Now to some extent, I think everyone if you ask them feels some moments of uncertainty when starting something new. Most of us would call it nervous excitement; the anticipation of beginning something meaningful and wanted, coupled with the questions about who will be there, how you’ll fit in etc. So to that extent, we all have thoughts about the uncertainty, or possibly the anticipation of wanting to see if things turn out the way we imagined or are something different.

So what then is it that causes some people to physically and mentally experience a higher degree of intensity with respect to these feelings; an intensity so rich that they may literally have to withdraw?

In the group I ran, one person didn’t even show up on day one. It took her boyfriend apparently to convince her to show up on day two. As a facilitator, missing day one is extremely annoying quite honestly because so much work goes in to assimilating the participants with one another, going over expectations and ground rules, creating a climate of trust and reassurance. For someone with social anxiety, missing day one can be a disaster therefore, especially if you then on day two you are entering a group already established. This is akin to self-destructive behaviour.

One participant who eventually dropped out altogether exhibited behaviour that made her eventual decision predictable. It started with her stating she took some time to warm up to people, then not voluntarily participating, missing a day due to illness, then a second of illness with an email saying she’d understand if she wasn’t welcomed back. Then sending another email withdrawing even though she’d be told she was welcome to come back. She was obviously wanting the decision to not attend to be made by me, rather than having to take the responsibility for it herself.

What I find sad personally is that so many of the people I interact with who state they have social anxiety are good people, with marketable skills and qualifications, who state they want to work. It would appear that in some cases they are truly incapable of overcoming their anxiety at present; debilitating them to the point where they cannot physically take advantage of opportunities. In other cases I’ve had people eventually tell me that they’ve just got too comfortable not working, but know they have to make a show of looking for work, and therefore use social anxiety as an excuse to quit courses and they put their energy into other things. That is more than unfortunate, it’s deplorable.

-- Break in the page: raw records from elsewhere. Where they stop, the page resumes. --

(* ===== verification/Service.v ===== *)
(** * Service: the engine as the app starts and stops it, src/hev-jni.c

    The app's threads call [native_start_service] and [native_stop_service] whenever
    they like; each start makes a worker thread, which runs the tunnel. Calls and
    workers take turns in any order, one atomic operation, one operation on the mutex
    or one call of the thread library at a time; what a thread does with the variables
    that the mutex protects is part of its step. The tunnel is that of [TunnelSync]. *)
From S2P Require Import Prelude TunnelSync.

(** ** State *)

(** What a worker was given: the blocks of the path and of the ThreadData. *)
Record thread_data := TData { t_path : nat; t_data : nat }.

(** A worker: before and in [hev_socks5_tunnel_main], after it, and ended. *)
Inductive worker_pc := WorkerMain | WorkerTunnel | WorkerStore | WorkerFree | WorkerEnded.

Record worker := Worker { w_pc : worker_pc; w_data : thread_data }.

(** Where a call is; the result comes at the end. *)
Inductive call_pc :=
  | StartLock | StartLoad | StartJoin | StartPrepare | StartStore (d : thread_data) | StartCreate (d : thread_data)
  | StartFail (d : thread_data) | StartDone
  | StopLock | StopLoad | StopQuit | StopJoin | StopStore
  | Unlock (result : bool) | Returned (result : bool).

(** [is_running], [thread_joinable], [work_thread] and [mutex] are the static
    variables, the last as the call that holds it. [workers]: the threads that were
    not joined; [blocks]: the memory in use; [pinned]: the characters of Java strings
    that were not released. *)
Record service := Service {
  is_running : Z; thread_joinable : Z; work_thread : nat; mutex : option nat;
  workers : gmap nat worker; calls : gmap nat call_pc; blocks : gset nat; pinned : Z; sync : TunnelSync.tunnel
}.

Definition set_is_running v s := Service v (thread_joinable s) (work_thread s) (mutex s) (workers s) (calls s) (blocks s) (pinned s) (sync s).
Definition set_thread_joinable v s := Service (is_running s) v (work_thread s) (mutex s) (workers s) (calls s) (blocks s) (pinned s) (sync s).
Definition set_work_thread v s := Service (is_running s) (thread_joinable s) v (mutex s) (workers s) (calls s) (blocks s) (pinned s) (sync s).
Definition set_mutex v s := Service (is_running s) (thread_joinable s) (work_thread s) v (workers s) (calls s) (blocks s) (pinned s) (sync s).
Definition set_workers v s := Service (is_running s) (thread_joinable s) (work_thread s) (mutex s) v (calls s) (blocks s) (pinned s) (sync s).
Definition set_calls v s := Service (is_running s) (thread_joinable s) (work_thread s) (mutex s) (workers s) v (blocks s) (pinned s) (sync s).
Definition set_blocks v s := Service (is_running s) (thread_joinable s) (work_thread s) (mutex s) (workers s) (calls s) v (pinned s) (sync s).
Definition set_pinned v s := Service (is_running s) (thread_joinable s) (work_thread s) (mutex s) (workers s) (calls s) (blocks s) v (sync s).
Definition set_sync v s := Service (is_running s) (thread_joinable s) (work_thread s) (mutex s) (workers s) (calls s) (blocks s) (pinned s) v.

(** ** Memory, threads and the mutex *)

(** [ok]: whether there is memory. *)
Definition malloc (ok : bool) : M service (option nat) :=
  if negb ok then mret None else
  m ← gets blocks;
  modify (set_blocks ({[fresh m]} ∪ m));;
  mret (Some (fresh m)).
Definition free (b : nat) : M service unit :=
  m ← gets blocks; if bool_decide (b ∈ m) then modify (set_blocks (m ∖ {[b]})) else stuck.

Definition pthread_mutex_lock (t : nat) : M service unit :=
  m ← gets mutex; if m is Some _ then blocked else modify (set_mutex (Some t)).
Definition pthread_mutex_unlock (t : nat) : M service unit :=
  m ← gets mutex; if bool_decide (m = Some t) then modify (set_mutex None) else stuck.

(** A thread that does not exist, or was joined before, cannot be joined. *)
Definition pthread_join (w : nat) : M service unit :=
  m ← gets workers;
  x ← of_option (m !! w);
  match w_pc x with
  | WorkerEnded => modify (set_workers (delete w m))
  | _ => blocked
  end.

Definition pthread_create (ok : bool) (d : thread_data) : M service bool :=
  if negb ok then mret false else
  m ← gets workers;
  let w := fresh (dom m) in
  modify (set_workers (<[w := Worker WorkerMain d]> m));;
  modify (set_work_thread w);;
  mret true.

(** ** The calls

    [oks]: how the calls of the library in the step end, in order. *)
Record outcomes := Oks { ok_data : bool; ok_chars : bool; ok_path : bool; ok_thread : bool }.

(** The part of [native_start_service] between the old thread and the new one. *)
Definition prepare_data (oks : outcomes) : M service call_pc :=
  tdata ← malloc (ok_data oks);
  match tdata with
  | None => mret (Unlock false)
  | Some tdata =>
      if negb (ok_chars oks) then (free tdata;; mret (Unlock false)) else
      modify (λ s, set_pinned (pinned s + 1) s);;
      path ← malloc (ok_path oks);
      modify (λ s, set_pinned (pinned s - 1) s);;
      match path with
      | None => free tdata;; mret (Unlock false)
      | Some path => mret (StartStore (TData path tdata))
      end
  end.

Definition native_start_service (t : nat) (oks : outcomes) (pc : call_pc) : M service call_pc :=
  match pc with
  | StartLock => pthread_mutex_lock t;; mret StartLoad
  | StartLoad =>
      r ← gets is_running;
      mret (if truthy r then Unlock false else StartJoin)
  | StartJoin =>
      s ← gets (λ s, s);
      when (truthy (thread_joinable s)) (
        pthread_join (work_thread s);;
        modify (set_thread_joinable 0));;
      mret StartPrepare
  | StartPrepare => prepare_data oks
  | StartStore d => modify (set_is_running 1);; mret (StartCreate d)
  | StartCreate d =>
      ok ← pthread_create (ok_thread oks) d;
      mret (if negb ok then StartFail d else StartDone)
  | StartFail d =>
      modify (set_is_running 0);;
      free (t_path d);;
      free (t_data d);;
      mret (Unlock false)
  | _ =>
      modify (set_thread_joinable 1);;
      mret (Unlock true)
  end.

(** [StopQuit] takes the next step of [hev_socks5_tunnel_quit] in this thread. *)
Definition native_stop_service (t : nat) (pc : call_pc) : M service call_pc :=
  match pc with
  | StopLock =>
      pthread_mutex_lock t;;
      j ← gets thread_joinable;
      mret (if negb (truthy j) then Unlock true else StopLoad)
  | StopLoad =>
      r ← gets is_running;
      if truthy r then
        modify (λ s, set_sync (set_stop t StopRetry (sync s)) s);;
        mret StopQuit
      else mret StopJoin
  | StopQuit =>
      s ← gets (λ s, s);
      pc ← of_option (stops (sync s) !! t);
      pc' ← zoom sync set_sync (hev_socks5_tunnel_stop pc);
      modify (λ s, set_sync (set_stop t pc' (sync s)) s);;
      mret (match pc' with StopReturned => StopJoin | _ => StopQuit end)
  | StopJoin =>
      w ← gets work_thread;
      pthread_join w;;
      modify (set_thread_joinable 0);;
      mret StopStore
  | _ => modify (set_is_running 0);; mret (Unlock true)
  end.

(** The next step of a call. *)
Definition call_body (t : nat) (oks : outcomes) (pc : call_pc) : M service call_pc :=
  match pc with
  | StopLock | StopLoad | StopQuit | StopJoin | StopStore => native_stop_service t pc
  | Unlock result => pthread_mutex_unlock t;; mret (Returned result)
  | Returned result => mret (Returned result)
  | _ => native_start_service t oks pc
  end.
Definition call_step (t : nat) (oks : outcomes) : M service unit :=
  s ← gets (λ s, s);
  pc ← of_option (calls s !! t);
  pc' ← call_body t oks pc;
  modify (λ s, set_calls (<[t := pc']> (calls s)) s).

(** ** The worker *)

(** The next step of [thread_handler]. [ok]: whether what comes before the tunnel's
    initialisation succeeds, and then as in [main_step]. *)
Definition thread_handler (w : nat) (ok : bool) : M service unit :=
  s ← gets (λ s, s);
  x ← of_option (workers s !! w);
  pc' ← match w_pc x with
        | WorkerMain => mret (if ok then WorkerTunnel else WorkerStore)
        | WorkerTunnel =>
            pc ← zoom sync set_sync (main_step ok);
            modify (λ s, set_sync (set_main pc (sync s)) s);;
            mret (match pc with MainIdle => WorkerStore | _ => WorkerTunnel end)
        | WorkerStore => modify (set_is_running 0);; mret WorkerFree
        | WorkerFree =>
            free (t_path (w_data x));;
            free (t_data (w_data x));;
            mret WorkerEnded
        | WorkerEnded => mret WorkerEnded
        end;
  modify (λ s, set_workers (<[w := Worker pc' (w_data x)]> (workers s)) s).

(** ** Interleaving *)

Inductive action := Start (t : nat) | Stop (t : nat) | Call (t : nat) (oks : outcomes) | Work (w : nat) (ok : bool).

(** A new call, in a thread that is not in one. *)
Definition new_call (t : nat) (pc : call_pc) : M service unit :=
  s ← gets (λ s, s);
  match calls s !! t with
  | None | Some (Returned _) => modify (set_calls (<[t := pc]> (calls s)))
  | _ => blocked
  end.

Definition perform (a : action) : M service unit :=
  match a with
  | Start t => new_call t StartLock
  | Stop t => new_call t StopLock
  | Call t oks => call_step t oks
  | Work w ok => thread_handler w ok
  end.

(** Calls that are made and threads that exist. *)
Definition enabled (a : action) (s : service) : Prop :=
  match a with
  | Call t _ => is_Some (calls s !! t)
  | Work w _ => is_Some (workers s !! w)
  | _ => True
  end.

Definition native_is_running (s : service) : bool := truthy (is_running s).

Definition service_start : service := Service 0 0 0 None ∅ ∅ ∅ 0 tunnel_start.
Definition service_step (s s' : service) : Prop := ∃ a, enabled a s ∧ perform a s = Val tt s'.
Definition service_reachable (s : service) : Prop := rtc service_step service_start s.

So is social anxiety somewhere between full-blown agoraphobia where people can’t leave their homes and simple shyness? I’m no expert and don’t pretend to know. What I do know is that whatever it is, it’s robbing people of the ability to take advantage of many opportunities. It is through socializing, human contact and the discussions that take place that people feel inclusiveness, belonging and a rise in self-esteem and personal confidence as a result.

Social anxiety can lead to isolation, withdrawal, feelings of missing out, and possibly depression as a result. Always good to remember is that other people have issues too, sometimes obvious and self-declared and sometimes hidden, less obvious but every bit as real.

It’s also the case that in joining any new group, all of us have the choice to reveal our barriers immediately and gain support or conceal it as best we can and that can be good too if we can pull it off. After all, people only know what they see and what we tell them.

You have to do what works for you. If you are experiencing social anxiety, having someone tell you to, “just get over it” isn’t helpful. Consider getting counselling if you haven’t already, and take some small, safe risks.